_WHAT YOU ARE ASKED TO DO_
Of all the entries below, retype only the lines from the one with "unfold is_mimetype in" through the one with "- rewrite Hd in Hd'.", exactly as they appear.

[Data extracted from a collection]
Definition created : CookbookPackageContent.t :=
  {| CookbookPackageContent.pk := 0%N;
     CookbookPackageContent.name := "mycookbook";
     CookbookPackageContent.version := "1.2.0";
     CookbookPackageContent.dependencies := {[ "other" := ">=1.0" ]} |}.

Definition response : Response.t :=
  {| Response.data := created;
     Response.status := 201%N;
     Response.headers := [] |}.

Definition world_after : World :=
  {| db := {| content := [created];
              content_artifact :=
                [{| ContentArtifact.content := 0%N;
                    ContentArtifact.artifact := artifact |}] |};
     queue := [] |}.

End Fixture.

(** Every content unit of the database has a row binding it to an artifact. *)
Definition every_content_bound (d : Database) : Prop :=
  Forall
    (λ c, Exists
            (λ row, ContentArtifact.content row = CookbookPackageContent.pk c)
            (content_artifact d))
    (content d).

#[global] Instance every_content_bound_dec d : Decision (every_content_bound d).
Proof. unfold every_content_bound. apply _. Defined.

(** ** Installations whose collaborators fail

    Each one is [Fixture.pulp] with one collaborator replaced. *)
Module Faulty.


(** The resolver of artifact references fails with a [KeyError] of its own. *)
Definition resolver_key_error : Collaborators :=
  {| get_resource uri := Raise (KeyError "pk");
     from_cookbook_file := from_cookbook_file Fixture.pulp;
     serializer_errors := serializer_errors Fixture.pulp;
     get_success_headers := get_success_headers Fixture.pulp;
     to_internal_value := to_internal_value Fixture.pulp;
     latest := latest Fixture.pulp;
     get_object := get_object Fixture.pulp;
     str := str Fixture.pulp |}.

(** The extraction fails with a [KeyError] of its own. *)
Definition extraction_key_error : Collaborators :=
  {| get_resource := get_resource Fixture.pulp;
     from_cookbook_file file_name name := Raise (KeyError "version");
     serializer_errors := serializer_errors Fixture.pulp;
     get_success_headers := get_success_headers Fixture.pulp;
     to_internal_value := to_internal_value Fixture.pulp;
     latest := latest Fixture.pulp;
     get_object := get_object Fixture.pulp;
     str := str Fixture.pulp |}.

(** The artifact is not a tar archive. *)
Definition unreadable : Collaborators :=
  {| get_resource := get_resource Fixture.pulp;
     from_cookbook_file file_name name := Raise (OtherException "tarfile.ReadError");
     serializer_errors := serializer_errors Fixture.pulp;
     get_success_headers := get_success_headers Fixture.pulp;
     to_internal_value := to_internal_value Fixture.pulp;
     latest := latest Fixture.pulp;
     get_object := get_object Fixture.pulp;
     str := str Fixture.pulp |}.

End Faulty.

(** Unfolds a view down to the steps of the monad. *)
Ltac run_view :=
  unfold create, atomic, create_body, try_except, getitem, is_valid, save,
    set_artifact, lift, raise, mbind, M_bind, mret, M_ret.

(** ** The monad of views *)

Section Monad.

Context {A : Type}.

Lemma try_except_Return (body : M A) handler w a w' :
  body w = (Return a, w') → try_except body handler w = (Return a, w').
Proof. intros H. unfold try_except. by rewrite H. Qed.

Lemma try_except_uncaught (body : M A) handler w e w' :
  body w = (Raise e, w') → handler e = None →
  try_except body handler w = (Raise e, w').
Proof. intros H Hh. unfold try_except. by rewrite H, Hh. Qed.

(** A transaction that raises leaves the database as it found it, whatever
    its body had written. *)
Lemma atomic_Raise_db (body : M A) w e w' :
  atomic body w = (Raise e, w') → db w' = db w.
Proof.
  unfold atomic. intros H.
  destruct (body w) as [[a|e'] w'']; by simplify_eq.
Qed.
...
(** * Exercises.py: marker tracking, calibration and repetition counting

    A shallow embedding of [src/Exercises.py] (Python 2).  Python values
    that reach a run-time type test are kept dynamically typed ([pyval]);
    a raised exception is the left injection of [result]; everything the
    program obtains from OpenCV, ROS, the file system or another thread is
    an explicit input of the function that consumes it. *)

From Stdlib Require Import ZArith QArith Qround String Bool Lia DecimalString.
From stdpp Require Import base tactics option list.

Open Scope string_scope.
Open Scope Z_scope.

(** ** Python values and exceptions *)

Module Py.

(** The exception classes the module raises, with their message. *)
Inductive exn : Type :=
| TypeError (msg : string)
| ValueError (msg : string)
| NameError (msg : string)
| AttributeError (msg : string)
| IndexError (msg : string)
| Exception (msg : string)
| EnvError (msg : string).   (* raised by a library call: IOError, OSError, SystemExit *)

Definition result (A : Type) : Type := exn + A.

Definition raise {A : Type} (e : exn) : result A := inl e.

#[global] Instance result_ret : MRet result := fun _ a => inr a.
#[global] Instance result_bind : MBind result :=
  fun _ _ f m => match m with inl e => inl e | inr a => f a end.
...
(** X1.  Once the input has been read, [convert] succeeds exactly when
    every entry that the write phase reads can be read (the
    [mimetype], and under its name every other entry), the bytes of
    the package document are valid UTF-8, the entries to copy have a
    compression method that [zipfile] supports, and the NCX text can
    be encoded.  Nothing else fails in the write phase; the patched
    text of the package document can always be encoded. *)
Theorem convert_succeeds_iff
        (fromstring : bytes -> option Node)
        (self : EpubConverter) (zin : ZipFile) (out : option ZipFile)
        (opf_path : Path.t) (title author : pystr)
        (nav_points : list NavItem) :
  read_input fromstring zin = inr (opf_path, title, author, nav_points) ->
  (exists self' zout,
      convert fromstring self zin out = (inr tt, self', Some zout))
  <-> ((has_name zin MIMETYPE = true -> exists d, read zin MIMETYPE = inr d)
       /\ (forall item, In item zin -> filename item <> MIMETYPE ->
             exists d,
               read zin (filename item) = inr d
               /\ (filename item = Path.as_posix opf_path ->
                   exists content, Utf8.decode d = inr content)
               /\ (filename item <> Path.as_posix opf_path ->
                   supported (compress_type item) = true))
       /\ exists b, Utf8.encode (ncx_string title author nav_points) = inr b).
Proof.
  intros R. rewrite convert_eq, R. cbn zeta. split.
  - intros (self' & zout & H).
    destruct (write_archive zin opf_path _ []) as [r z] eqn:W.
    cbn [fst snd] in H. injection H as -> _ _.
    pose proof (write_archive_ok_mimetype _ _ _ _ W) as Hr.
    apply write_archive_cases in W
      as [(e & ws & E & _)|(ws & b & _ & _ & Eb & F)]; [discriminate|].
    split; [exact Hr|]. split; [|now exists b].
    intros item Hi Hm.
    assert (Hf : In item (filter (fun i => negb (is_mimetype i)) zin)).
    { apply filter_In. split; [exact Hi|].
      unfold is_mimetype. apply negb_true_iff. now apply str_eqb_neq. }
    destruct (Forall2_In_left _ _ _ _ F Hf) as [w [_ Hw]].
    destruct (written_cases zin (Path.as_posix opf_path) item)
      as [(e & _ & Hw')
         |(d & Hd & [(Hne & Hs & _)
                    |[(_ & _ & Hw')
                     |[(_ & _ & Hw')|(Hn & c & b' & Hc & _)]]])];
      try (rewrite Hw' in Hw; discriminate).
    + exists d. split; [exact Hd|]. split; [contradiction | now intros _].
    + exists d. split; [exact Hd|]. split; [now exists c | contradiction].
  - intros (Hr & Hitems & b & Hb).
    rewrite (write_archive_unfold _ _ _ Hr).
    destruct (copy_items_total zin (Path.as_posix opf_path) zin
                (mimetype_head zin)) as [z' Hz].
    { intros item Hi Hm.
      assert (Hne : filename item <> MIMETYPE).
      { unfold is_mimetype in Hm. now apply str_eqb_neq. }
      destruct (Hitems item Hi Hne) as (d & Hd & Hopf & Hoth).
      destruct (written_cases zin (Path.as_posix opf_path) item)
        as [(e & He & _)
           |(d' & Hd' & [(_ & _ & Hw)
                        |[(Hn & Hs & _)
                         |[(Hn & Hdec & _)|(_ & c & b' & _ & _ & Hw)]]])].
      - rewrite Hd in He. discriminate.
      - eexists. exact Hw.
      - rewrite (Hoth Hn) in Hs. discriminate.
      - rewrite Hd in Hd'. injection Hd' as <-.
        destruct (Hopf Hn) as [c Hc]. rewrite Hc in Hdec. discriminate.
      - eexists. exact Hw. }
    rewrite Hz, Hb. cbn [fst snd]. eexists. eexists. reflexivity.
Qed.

_ANSWER SPACE_
      { unfold is_mimetype in Hm. now apply str_eqb_neq. }
      destruct (Hitems item Hi Hne) as (d & Hd & Hopf & Hoth).
      destruct (written_cases zin (Path.as_posix opf_path) item)
        as [(e & He & _)
           |(d' & Hd' & [(_ & _ & Hw)
                        |[(Hn & Hs & _)
                         |[(Hn & Hdec & _)|(_ & c & b' & _ & _ & Hw)]]])].
      - rewrite Hd in He. discriminate.
      - eexists. exact Hw.
      - rewrite (Hoth Hn) in Hs. discriminate.
      - rewrite Hd in Hd'. injection Hd' as <-.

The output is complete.